X-Git-Url: https://git.distorted.org.uk/~mdw/tripe/blobdiff_plain/a334070153b52e58d29b02c0754f903979b899ec..b147e573818624ac77eab9de38d4f05346d60f5d:/contrib/knock.in

diff --git a/contrib/knock.in b/contrib/knock.in
new file mode 100755
index 00000000..be55f2b9
--- /dev/null
+++ b/contrib/knock.in
@@ -0,0 +1,47 @@
+#! /bin/sh
+
+set -e
+
+### This script performs the passive side of a dynamic association.  It is
+### intended to be set as the `tripe' user's shell, and invoked via ssh(1).

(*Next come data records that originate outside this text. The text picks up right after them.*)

Lemma step_child_inv x c cs l1 l2 st :
  closure_inv st -> cs_tasks st = l1 ++ Enqueueing x (c :: cs) :: l2 ->
  closure_inv (enqueue c (set_tasks (l1 ++ Enqueueing x cs :: l2) st)).
Proof.
  intros [] Et. rewrite Et in *.
  rewrite Forall_app, Forall_cons in ci_tasks0. destruct ci_tasks0 as (? & (? & ? & ? & all & Hall & Hin) & ?).
  cbn [task_node] in *.
  apply enqueue_inv; cbn [set_tasks cs_pending cs_tasks cs_res cs_start cs_exc]; try done.
  - eapply (disc_child x); [done..|]. apply Hin, list_elem_of_here.
  - rewrite ci_pending0, !length_app. done.
  - rewrite Forall_app, Forall_cons. split; [done|]. split; [|done]. repeat split; try done.
    exists all. split; [done|]. intros d Hd. apply Hin. by apply list_elem_of_further.
  - intros He y Hy. destruct (ci_started0 He y Hy); auto.
  - intros He y Hy Hn.
    eapply (covered_replace (cs_res st) _ l1 l2 (Enqueueing x (c :: cs)) [Enqueueing x cs]);
      [|by apply ci_covered0|]; [intros d; apply list_elem_of_further|].
    cbn [task_node app]. intros ->. destruct (ci_covered0 He x Hy Hn) as [Hq|(all' & Ha' & Hc')].
    + left. rewrite elem_of_app, elem_of_cons in Hq |- *. naive_solver.
    + right. exists all'. split; [done|]. intros d Hd. destruct (Hc' d Hd) as [?|(cs' & Hcs' & Hd')].
      { left. by apply list_elem_of_further. }
      rewrite elem_of_app, elem_of_cons in Hcs'. destruct Hcs' as [Hl|[[= ->]|Hl]].
      * right. exists cs'. split; [|done]. rewrite elem_of_app. by left.
      * apply elem_of_cons in Hd' as [->|Hd']; [left; apply list_elem_of_here|].
        right. exists cs. split; [|done]. rewrite elem_of_app. right. apply list_elem_of_here.
      * right. exists cs'. split; [|done]. rewrite elem_of_app. right. by apply list_elem_of_further.
Qed.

+### Specifically, for each dynamic peer, add a line to `.ssh/authorized_keys'
+### of the form
+###
+###	command="PEER" ssh-rsa ...
+###
+### There's an additional wrinkle.  Suppose that the passive TrIPE endpoint
+### is behind a NAT, and the SSH gateway is on a different machine.  The
+### gateway should have its own `tripe' user, and this script should again be
+### its shell.  On the gateway, add a `.ssh/authorized_keys' entry
+###
+###	command="tripe@SERVER:PEER" ssh-rsa ...
+###
+### for the dynamic endpoint.  On the passive endpoint itself, you need an
+### entry for the gateway's `tripe' user's key, with no command.
+
+: ${prefix=@prefix@} ${exec_prefix=@exec_prefix@}
+: ${bindir=@bindir@}
+: ${TRIPEDIR=@configdir@} ${TRIPESOCK=@socketdir@/tripesock}
+: ${tripectl=$bindir/tripectl}
+export TRIPEDIR TRIPESOCK
+
+case "$#,$1,$2" in
+
+  2,-c,*:*)
+    ## Proxy through to another server.
+    server=${2%:*} user=${2##*:}
+    exec ssh "$server" "$user"
+    ;;
+
+  2,-c,*)
+    ## Connect to the local tripe server.
+    exec $tripectl SVCSUBMIT connect passive "$2"
+    ;;
+
+  *)
+    ## Anything else is an error.
+    echo >&2 "usage: $0 -c [SERVER:]PEER"
+    exit 1
+    ;;
+
+esac